Dai guantoni di De Coubertin alla maglia di Usain Bolt
Il percorso moderno ha il suo fulcro nei prestiti dal Museo Olimpico di Losanna. Qui entrano in scena oggetti carichi di storia recente: i guantoni da boxe appartenuti a Pierre De Coubertin, visionario pedagogista francese che reinventò i Giochi come strumento educativo e di pace tra i popoli. Ma l’oggetto che più catturerà l’attenzione è probabilmente la maglia indossata da Usain Bolt durante le Olimpiadi di Pechino 2008. Quando il velocista giamaicano riscrisse i record mondiali dei 100 e 200 metri. Per la prima volta questa icona sportiva lascia il museo svizzero per essere esposta in Italia, testimonianza tangibile di come lo sport continui a produrre miti e leggende. Completano la sezione contemporanea fiaccole olimpiche, attestati di partecipazione, medaglie di diverse edizioni dei Giochi. Ogni elemento contribuisce a mostrare l’evoluzione estetica e simbolica dell’olimpismo, dalla sobrietà delle prime medaglie novecentesche fino al design contemporaneo che trasforma ogni edizione in un evento anche visivo.

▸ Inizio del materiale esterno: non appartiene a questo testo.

(** What becomes of a decision in the world [w]: the outcome, and the world after. *)
Inductive handled (execute : option (@Executor W)) (workers : list WorkerInfo) (policy : ModelGroupPolicy)
    (d : RebalancerDecisionResult) (w : W) : tick_outcome → W → Prop :=
  | handled_nothing : rd_Action d = NoAction → handled execute workers policy d w NoActionTaken w
  | handled_dry :
      rd_Action d ≠ NoAction → rd_DryRun d = true → handled execute workers policy d w DryRunSkipped w
  | handled_limit :
      to_carry_out d → at_limit policy workers (rd_Action d) → handled execute workers policy d w Blocked w
  | handled_unlisted w1 e :
      to_carry_out d → ¬ at_limit policy workers (rd_Action d) → lists_not w w1 →
      handled execute workers policy d w (DedupeError e) w1
  | handled_blocked w1 pods pod :
      to_carry_out d → ¬ at_limit policy workers (rd_Action d) → lists w w1 pods →
      pod ∈ pods → blocking policy (rd_Action d) pod → handled execute workers policy d w Blocked w1
  | handled_unable w1 pods :
      to_carry_out d → ¬ at_limit policy workers (rd_Action d) → lists w w1 pods →
      (∀ pod, pod ∈ pods → ¬ blocking policy (rd_Action d) pod) → execute = None →
      handled execute workers policy d w NoExecutor w1
  | handled_run w1 pods ex w2 e :
      to_carry_out d → ¬ at_limit policy workers (rd_Action d) → lists w w1 pods →
      (∀ pod, pod ∈ pods → ¬ blocking policy (rd_Action d) pod) → execute = Some ex →
      ex policy d w1 = (w2, e) →
      handled execute workers policy d w (match e with None => Executed | Some err => ExecutionFailed err end) w2.

(** The decisions one after the other, each in the world the one before left. *)
Inductive carried_out (execute : option (@Executor W)) (workers : list WorkerInfo) :
    list (ModelGroupPolicy * option RebalancerDecisionResult) → W → list tick_outcome → W → Prop :=
  | carried_nil w : carried_out execute workers [] w [] w
  | carried_none policy rest w os w' :
      carried_out execute workers rest w os w' →
      carried_out execute workers ((policy, None) :: rest) w (NoReport :: os) w'
  | carried_some policy d rest w o w1 os w' :
      handled execute workers policy d w o w1 → carried_out execute workers rest w1 os w' →
      carried_out execute workers ((policy, Some d) :: rest) w (o :: os) w'.
End specification.

(** ** Lemmas on the tick *)
Lemma Evaluate_dry rb policy report workers now rb' d :
  Evaluate rb policy report workers now = (rb', d) →
  rb_DryRun rb' = rb_DryRun rb ∧ rd_DryRun d = rb_DryRun rb.
Proof.
  unfold Evaluate. repeat case_match; try (intros [= <- <-]; done).
Qed.

Section tick.
Context {W : Type} `{PodStore W} `{ControlPlane W} (tc : TickConfig).
Implicit Types (w : W) (execute : option (@Executor W)).

Lemma list_pods_ok w w' pods :
  list_pods tc w = (w', Ok pods) → ListPodsIn w (tc_Namespace tc) = (w', Ok pods).
Proof.
  unfold list_pods. destruct (negb _); [done|].
  by destruct (ListPodsIn w _) as [w1 [ps|e]]; intros [= -> ->].
Qed.

(** ** The scans, in the words of the specification *)
Lemma role_pod_spec policy role pod :
  role ∈ ["prefill"; "decode"] → role_pod policy role pod = true ↔ inference_pod policy role pod.
Proof.
  intros Hrole. unfold role_pod, inference_pod, GetPodModelGroup, GetPodInferenceRole, annotation_or_empty.
  rewrite !andb_true_iff, !String.eqb_eq. unfold Inference.
  destruct (annotation pod "gpu-scheduler/workflow"), (annotation pod "gpu-scheduler/inference-role") as [r|];
    cbn [default from_option id]; repeat case_match; bool_hyps; set_solver.
Qed.

Lemma alive_spec pod : ended_pod pod = false ↔ alive_pod pod.
Proof. unfold ended_pod, alive_pod. by rewrite orb_false_iff, !String.eqb_neq. Qed.

Lemma ready_spec pod : isPodReady pod = true ↔ ready_pod pod.
Proof.
  unfold isPodReady, is_ready, ready_pod. rewrite existsb_exists. split.
  - intros ([a b] & Hin%list_elem_of_In & Hab). cbn in Hab.
    by apply andb_true_iff in Hab as [->%String.eqb_eq ->%String.eqb_eq].
  - intros Hin%list_elem_of_In. by exists ("Ready", "True").
Qed.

L’inclusione come conquista progressiva
Una sezione particolare della mostra olimpica affronta il tema dell’accessibilità ai Giochi, mostrando come il concetto di inclusione si sia profondamente trasformato. Nell’antichità classica le Olimpiadi erano riservate esclusivamente a cittadini maschi e liberi delle città greche. Le donne non potevano nemmeno assistere come spettatrici, pena la morte. Il percorso espositivo traccia la lunga strada verso l’uguaglianza: dall’ammissione graduale delle atlete nelle diverse discipline durante il Novecento fino alla piena parità di genere stabilita dal Comitato Olimpico Internazionale per Parigi 2024. Anche i Giochi Paralimpici trovano spazio nella narrazione, testimoniando come l’ideale di eccellenza atletica possa manifestarsi in forme diverse ma ugualmente potenti. L’inclusione delle persone con disabilità nelle competizioni di alto livello rappresenta una conquista culturale che va oltre lo sport, modificando la percezione sociale della diversità.
La mostra e le Olimpiadi
L’esposizione si inserisce nell’Olimpiade Culturale di Milano Cortina 2026, il programma che accompagna l’Italia verso i Giochi Invernali con iniziative che intrecciano arte, cultura e sport. Come ha sottolineato Domenico De Maio, direttore Education & Culture della Fondazione Milano Cortina 2026, il progetto dimostra la capacità di valorizzare il dialogo tra epoche diverse, creando connessioni che rafforzano i valori olimpici di pace e comunità. La mostra olimpica sarà visitabile fino al 22 marzo 2026, accompagnando così l’Italia durante l’intero periodo dei Giochi Olimpici (6-22 febbraio) e Paralimpici Invernali (6-15 marzo). La sede è la Fondazione Luigi Rovati in Corso Venezia 52, nel cuore di Milano, dove gli spazi espositivi si sviluppano anche nell’ipogeo etrusco che caratterizza il museo.